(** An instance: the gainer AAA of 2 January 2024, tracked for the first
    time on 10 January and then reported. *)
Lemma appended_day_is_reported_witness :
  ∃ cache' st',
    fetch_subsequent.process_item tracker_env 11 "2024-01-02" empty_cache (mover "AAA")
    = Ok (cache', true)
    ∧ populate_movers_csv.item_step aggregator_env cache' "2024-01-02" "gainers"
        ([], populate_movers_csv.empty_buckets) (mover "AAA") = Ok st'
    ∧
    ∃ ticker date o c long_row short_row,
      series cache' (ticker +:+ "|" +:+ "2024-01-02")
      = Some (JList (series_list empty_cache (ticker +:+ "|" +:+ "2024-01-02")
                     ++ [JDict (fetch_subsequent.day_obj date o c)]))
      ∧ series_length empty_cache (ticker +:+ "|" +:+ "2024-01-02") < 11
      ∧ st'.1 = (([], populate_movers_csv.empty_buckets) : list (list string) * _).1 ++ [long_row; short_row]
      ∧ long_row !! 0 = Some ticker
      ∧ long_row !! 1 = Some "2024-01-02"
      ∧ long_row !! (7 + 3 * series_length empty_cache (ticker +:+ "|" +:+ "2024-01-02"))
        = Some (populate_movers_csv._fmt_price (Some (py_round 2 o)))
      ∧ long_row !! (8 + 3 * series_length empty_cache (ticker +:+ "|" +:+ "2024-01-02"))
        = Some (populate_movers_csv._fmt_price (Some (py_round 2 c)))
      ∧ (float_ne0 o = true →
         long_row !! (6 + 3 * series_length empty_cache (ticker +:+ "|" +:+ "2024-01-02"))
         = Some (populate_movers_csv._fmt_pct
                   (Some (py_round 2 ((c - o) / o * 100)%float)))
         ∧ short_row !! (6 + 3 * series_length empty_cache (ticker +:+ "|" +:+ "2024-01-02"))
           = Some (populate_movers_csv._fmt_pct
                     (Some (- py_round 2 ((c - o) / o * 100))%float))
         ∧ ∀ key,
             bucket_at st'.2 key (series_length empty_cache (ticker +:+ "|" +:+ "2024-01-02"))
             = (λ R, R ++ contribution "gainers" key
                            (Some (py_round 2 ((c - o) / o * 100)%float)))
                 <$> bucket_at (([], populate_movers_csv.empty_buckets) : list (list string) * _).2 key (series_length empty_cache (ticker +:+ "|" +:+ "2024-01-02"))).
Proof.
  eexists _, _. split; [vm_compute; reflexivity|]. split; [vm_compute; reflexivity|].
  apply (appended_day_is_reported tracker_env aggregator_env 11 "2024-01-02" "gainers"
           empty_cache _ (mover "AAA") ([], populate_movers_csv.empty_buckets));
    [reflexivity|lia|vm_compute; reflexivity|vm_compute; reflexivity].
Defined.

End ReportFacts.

# [Exercise details]
Lines with the word "Some" in them are the answer; report each one from the data.

# [Written reply]
      = Some (JList (series_list empty_cache (ticker +:+ "|" +:+ "2024-01-02")
      ∧ long_row !! 0 = Some ticker
      ∧ long_row !! 1 = Some "2024-01-02"
        = Some (populate_movers_csv._fmt_price (Some (py_round 2 o)))
        = Some (populate_movers_csv._fmt_price (Some (py_round 2 c)))
         = Some (populate_movers_csv._fmt_pct
                   (Some (py_round 2 ((c - o) / o * 100)%float)))
           = Some (populate_movers_csv._fmt_pct
                     (Some (- py_round 2 ((c - o) / o * 100))%float))
                            (Some (py_round 2 ((c - o) / o * 100)%float)))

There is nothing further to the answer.